The Friends of Meager Fortune
-
- $4.99
-
- $4.99
Publisher Description
With The Friends of Meager Fortune, award-winning author David Adams Richards continues his exploration of New Brunswick’s Miramichi Valley, and the universal human matters that concern us all. A story of good and evil, fate and hope, set against the background of a logging town on the brink of change.
Will Jameson has a temperament of iron, standing up to men twice his age when he takes over the Jameson lumber company after his father's death. His younger brother Owen is sensitive, literary and fanciful. But when Will dies suddenly and Owen's beloved Lula rejects him, Owen's deeper character comes to light: joining the army in the hope of getting himself killed, instead Owen returns home a decorated war hero.

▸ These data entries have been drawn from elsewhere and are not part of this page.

(** C1. When every attempt on a missing tile gets a poisoned response,
    [download_tile] sends exactly [1 + html_retries] requests, returns
    [failed], and appends exactly one line to the failure log, whose reason
    starts with [html_or_json:]. *)
Theorem retry_bound (session : Session) (disk : Disk) (z x y html_retries : Z)
    (w : World) :
  0 <= html_retries ->
  tile_exists_ok (tile_path z x y) w = false ->
  (forall a, 0 <= a <= html_retries -> poisoned (session (tile_url z x y) a) = true) ->
  let res := download_tile session disk z x y html_retries w in
  let reason := poison_reason (header_of (session (tile_url z x y) html_retries)) in
  res.1 = failed /\
  Z.of_nat (requests res.2) = Z.of_nat (requests w) + (1 + html_retries) /\
  Str.startswith reason "html_or_json:" = true /\
  files res.2 !! FAILED_FILE = Some (content FAILED_FILE w +:+ failure_line z x y reason).
Proof.
  intros Hnn Hmissing Hp. cbv zeta. unfold download_tile. rewrite Hmissing.
  set (w1 := ensure_dir _ w).
  replace (Z.to_nat (html_retries + 1)) with (Z.to_nat html_retries + 1)%nat by lia.
  destruct (attempts_poisoned_prefix session disk z x y html_retries
              (Z.to_nat html_retries) 1 0 None None w1)
    as (lr' & err' & w2 & -> & Hreq & Hfiles); [intros; apply Hp; lia|lia|].
  replace (0 + Z.of_nat (Z.to_nat html_retries)) with html_retries by lia.
  cbn [attempts]. rewrite attempt_once_poisoned by (apply Hp; lia).
  rewrite retry_wanted_poison, Z.ltb_irrefl.
  unfold finish_failed. rewrite py_or_poison. cbn [fst snd default].
  split; [done|]. split; [|split; [done|]].
  - rewrite requests_log_failure.
    change (requests (set_files _ ?v)) with (requests v).
    rewrite requests_emit_get, Hreq. change (requests w1) with (requests w). lia.
  - rewrite files_log_failure. unfold append_line. rewrite lookup_insert_eq.
    cbn [files set_files emit]. rewrite Hfiles.
    rewrite lookup_delete_ne by (intros E; symmetry in E; by apply log_not_part in E).
    done.
Qed.

Lemma retry_bound_witness :
  let res := download_tile disguised no_fault 3 1 1 3 w0 in
  res.1 = failed /\ requests res.2 = 4%nat /\
  files res.2 !! FAILED_FILE
  = Some ("3/1/1  html_or_json:application/x-protobuf" +:+ newline).
Proof.
  destruct (retry_bound disguised no_fault 3 1 1 3 w0) as (Hst & Hreq & _ & Hlog);
    [lia|reflexivity|intros a _; reflexivity|].
  cbv zeta. split; [exact Hst|]. split; [|exact Hlog].
  change (requests w0) with 0%nat in Hreq. lia.
Defined.

(** ** Empty bodies *)

(** C7. When the response whose first chunk is empty arrives at attempt
    [k] (the earlier attempts, if any, were poisoned), [download_tile]
    returns [empty] with that request as its last one, leaves no temporary
    file, and does not touch the failure log; [empty] is not [failed]. *)
Theorem empty_body (session : Session) (disk : Disk) (z x y html_retries k : Z)
    (w : World) :
  0 <= k <= html_retries ->
  tile_exists_ok (tile_path z x y) w = false ->
  (forall a, 0 <= a < k -> poisoned (session (tile_url z x y) a) = true) ->
  empty_reply (session (tile_url z x y) k) = true ->
  let res := download_tile session disk z x y html_retries w in
  res.1 = empty /\ empty <> failed /\
  Z.of_nat (requests res.2) = Z.of_nat (requests w) + k + 1 /\
  files res.2 !! (tile_path z x y +:+ ".part") = None /\
  files res.2 !! FAILED_FILE = files w !! FAILED_FILE.
Proof.
  intros Hk Hmissing Hp Hempty. cbv zeta. unfold download_tile. rewrite Hmissing.
  set (w1 := ensure_dir _ w).
  replace (Z.to_nat (html_retries + 1))
    with (Z.to_nat k + S (Z.to_nat (html_retries - k)))%nat by lia.
  destruct (attempts_poisoned_prefix session disk z x y html_retries
              (Z.to_nat k) (S (Z.to_nat (html_retries - k))) 0 None None w1)
    as (lr' & err' & w2 & -> & Hreq & Hfiles); [intros; apply Hp; lia|lia|].
  replace (0 + Z.of_nat (Z.to_nat k)) with k by lia.
  cbn [attempts]. rewrite attempt_once_empty by done. cbn [fst snd].
  split; [done|]. split; [done|].
  change (requests (set_files _ ?v)) with (requests v).
  rewrite requests_emit_get, Hreq. change (requests w1) with (requests w).
  split; [lia|]. cbn [files set_files emit]. rewrite Hfiles.
  split; [apply lookup_delete_eq|].
  rewrite lookup_delete_ne by (intros E; symmetry in E; by apply log_not_part in E).
  done.
Qed.
(** * Flux: shallow embedding of the fluid solver, its drivers and the audio service

    Sources embedded here:
    - [src/constants.ts]: the GLSL fragment shaders, as functions of the
      fragment coordinate [vUv] and of the material's uniforms;
    - [src/components/Fluid.tsx]: the render targets, the ping-pong arrays,
      [renderPass], [applySplat] and the [useFrame] callback;
    - the audio service ([AudioService], second half of the same source file);
    - [src/App.tsx]: the handlers of the synthesiser controls.

    Numbers.  JavaScript numbers (IEEE doubles) and GLSL floats are idealised
    as real numbers: every arithmetic operation is the exact one, and rounding
    is outside the model.  The one exception is the drop test of the music
    driver, whose outcome turns on the last bit of a quotient by 15: the
    low-band sum, its average, the value kept in [lastBass] and the test itself
    are computed in binary64, with the kernel's primitive floats. *)

From Stdlib Require Import Floats Uint63.
From Stdlib Require Import Reals Lra Lia ZArith List Bool String Zfloor.
From Stdlib Require Import Init.Byte.
Import ListNotations.
Open Scope R_scope.

(* ********************************************************************* *)
(** * Part I: the embedding and the definitions the statements use *)
(* ********************************************************************* *)

(* ===================================================================== *)
(** ** GLSL vectors *)
(* ===================================================================== *)

Record Vec2 := vec2 { v2x : R; v2y : R }.

Record Vec3 := vec3 { v3x : R; v3y : R; v3z : R }.

Record Vec4 := vec4 { v4x : R; v4y : R; v4z : R; v4w : R }.

Definition add2 (a b : Vec2) : Vec2 := vec2 (v2x a + v2x b) (v2y a + v2y b).

Definition sub2 (a b : Vec2) : Vec2 := vec2 (v2x a - v2x b) (v2y a - v2y b).

Definition dot2 (a b : Vec2) : R := v2x a * v2x b + v2y a * v2y b.

Definition add3 (a b : Vec3) : Vec3 :=
  vec3 (v3x a + v3x b) (v3y a + v3y b) (v3z a + v3z b).

Definition scale3 (k : R) (a : Vec3) : Vec3 :=
  vec3 (k * v3x a) (k * v3y a) (k * v3z a).

Definition scale4 (k : R) (a : Vec4) : Vec4 :=
  vec4 (k * v4x a) (k * v4y a) (k * v4z a) (k * v4w a).

Definition xy (a : Vec4) : Vec2 := vec2 (v4x a) (v4y a).

Definition xyz (a : Vec4) : Vec3 := vec3 (v4x a) (v4y a) (v4z a).

(** GLSL [mix(a, b, t)], componentwise on [vec4]. *)
Definition mix4 (a b : Vec4) (t : R) : Vec4 :=
  vec4 (v4x a * (1 - t) + v4x b * t) (v4y a * (1 - t) + v4y b * t)
       (v4z a * (1 - t) + v4z b * t) (v4w a * (1 - t) + v4w b * t).

(** Comparisons of numbers as booleans (the tests of [if] and [?:]). *)
Definition Rltb (a b : R) : bool := if Rlt_dec a b then true else false.

Definition Rgtb (a b : R) : bool := Rltb b a.

(* ===================================================================== *)
(** ** Textures and sampling *)
(* ===================================================================== *)

(** The texels of a square texture, by column and row index.  Only indices in
    [0 .. res-1] are ever fetched: the sampler clamps (ClampToEdgeWrapping). *)
Definition Image := Z -> Z -> Vec4.

Record Sampler := mkSampler { s_res : Z; s_img : Image }.

Definition clampZ (n i : Z) : Z := Z.max 0 (Z.min i (n - 1)).

(** [texture2D] of a texture created by [createTarget]: [LinearFilter] for
    minification and magnification, [ClampToEdgeWrapping] on both axes.  The
    four texels around the sample point are blended by the fractional parts of
    the unnormalised coordinate, and texel indices are clamped to the edge. *)
Definition texture2D (s : Sampler) (uv : Vec2) : Vec4 :=
  let n := s_res s in
  let px := v2x uv * IZR n - 0.5 in
  let py := v2y uv * IZR n - 0.5 in
  let i0 := Zfloor px in
  let j0 := Zfloor py in
  let fx := px - IZR i0 in
  let fy := py - IZR j0 in
  let t i j := s_img s (clampZ n i) (clampZ n j) in
  mix4 (mix4 (t i0 j0) (t (i0 + 1)%Z j0) fx)
       (mix4 (t i0 (j0 + 1)%Z) (t (i0 + 1)%Z (j0 + 1)%Z) fx) fy.

(** The fragment coordinate [vUv] interpolated by [BASE_VERTEX_SHADER] over
    the full-screen quad, at the centre of pixel [(i, j)] of a [res] x [res]
    render target. *)
Definition fragCoord (res : Z) (i j : Z) : Vec2 :=
  vec2 ((IZR i + 0.5) / IZR res) ((IZR j + 0.5) / IZR res).

(** One full-screen draw: the fragment shader runs once per pixel. *)
Definition renderQuad (res : Z) (frag : Vec2 -> Vec4) : Image :=
  fun i j => frag (fragCoord res i j).

(* ===================================================================== *)
(** ** The fragment shaders of [src/constants.ts] *)
(* ===================================================================== *)

(** [ADVECTION_SHADER]. *)
Definition ADVECTION_SHADER (uVelocity uSource : Sampler) (texelSize : Vec2)
    (dt dissipation : R) (vUv : Vec2) : Vec4 :=
  let vel := xy (texture2D uVelocity vUv) in
  let coord := vec2 (v2x vUv - dt * v2x vel * v2x texelSize)
                    (v2y vUv - dt * v2y vel * v2y texelSize) in
  scale4 dissipation (texture2D uSource coord).

(** [SPLAT_SHADER]. *)
Definition SPLAT_SHADER (uTarget : Sampler) (aspectRatio : R) (color : Vec3)
    (point : Vec2) (radius : R) (vUv : Vec2) : Vec4 :=
  let p := sub2 vUv point in
  let p := vec2 (v2x p * aspectRatio) (v2y p) in
  let splat := scale3 (exp (- dot2 p p / radius)) color in
  let base := xyz (texture2D uTarget vUv) in
  let out := add3 base splat in
  vec4 (v3x out) (v3y out) (v3z out) 1.

(** [DIVERGENCE_SHADER].  The four boundary tests compare the fragment's own
    coordinate [vUv] with 0 and 1, as the source does. *)
Definition DIVERGENCE_SHADER (uVelocity : Sampler) (texelSize : Vec2)
    (vUv : Vec2) : Vec4 :=
  let L := v4x (texture2D uVelocity (sub2 vUv (vec2 (v2x texelSize) 0))) in
  let R := v4x (texture2D uVelocity (add2 vUv (vec2 (v2x texelSize) 0))) in
  let T := v4y (texture2D uVelocity (add2 vUv (vec2 0 (v2y texelSize)))) in
  let B := v4y (texture2D uVelocity (sub2 vUv (vec2 0 (v2y texelSize)))) in
  let C := xy (texture2D uVelocity vUv) in
  let L := if Rltb (v2x vUv) 0 then - v2x C else L in
  let R := if Rgtb (v2x vUv) 1 then - v2x C else R in
  let T := if Rgtb (v2y vUv) 1 then - v2y C else T in
  let B := if Rltb (v2y vUv) 0 then - v2y C else B in
  let div := 0.5 * (R - L + T - B) in
  vec4 div 0 0 1.

(** [PRESSURE_SHADER]. *)
Definition PRESSURE_SHADER (uPressure uDivergence : Sampler) (texelSize : Vec2)
    (vUv : Vec2) : Vec4 :=
  let L := v4x (texture2D uPressure (sub2 vUv (vec2 (v2x texelSize) 0))) in
  let R := v4x (texture2D uPressure (add2 vUv (vec2 (v2x texelSize) 0))) in
  let T := v4x (texture2D uPressure (add2 vUv (vec2 0 (v2y texelSize)))) in
  let B := v4x (texture2D uPressure (sub2 vUv (vec2 0 (v2y texelSize)))) in
  let divergence := v4x (texture2D uDivergence vUv) in
  let pressure := (L + R + B + T - divergence) * 0.25 in
  vec4 pressure 0 0 1.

Then he falls in love with the beautiful, childlike Camellia—the wife of Will's old friend Reggie Glidden—and soon Owen and Camellia find themselves watched on all sides, caught in the teeth of an entire town's gossip and hypocrisy. Inexorably, they are pulled into a chain of events that will end with death, disappearance and a sensational trial.
At the same time, realizing his destiny, Owen takes over the family business and begins what will become the greatest cut in New Brunswick history, his men setting up camp on the notoriously dangerous Good Friday Mountain. The teamsters spend months in fierce ice and snow, daily pitting themselves against nature and risking their lives for scant reward, in the last moments before the coming of mechanization that will make them obsolete. This heroic, brutal life is all Meager Fortune, the camp keeper, knows. A good and innocent man, he shows unexpected resolution in the face of the betrayals of the more worldly men around him.
PUBLISHERS WEEKLY
The latest from acclaimed Canadian writer Richards (Nights Below Station Street; Mercy Among the Children) offers an uneven but beautifully mournful portrait of life in the unforgiving landscape of postwar New Brunswick. Mary Jameson, the widow of a lumber magnate, hopes to stymie the prophecy she receives from a fortune-teller that her oldest son will be powerful and her younger son will bring glory upon the family, but they will be the end of the family. When Will Jameson, the brash older brother, suffers a fatal logging accident, and Owen, the intellectual younger son, returns a wounded hero from WWII, it seems the prophecy may come true. Owen assumes leadership of the family business, but faced with stiff competition, he sends men to fell timber deep in hazardous terrain. Logging troubles, combined with Owen's military service with Reggie Glidden, Will's best friend, and a romantic entanglement with Reggie's wife, touches off a devastating sequence of events. The book's most resonant moments spring from Richards's account of Jameson's loggers. Though undercut in places by a thick colloquialism, Richards's work at its best approaches the poetic nuances of Greek tragedy.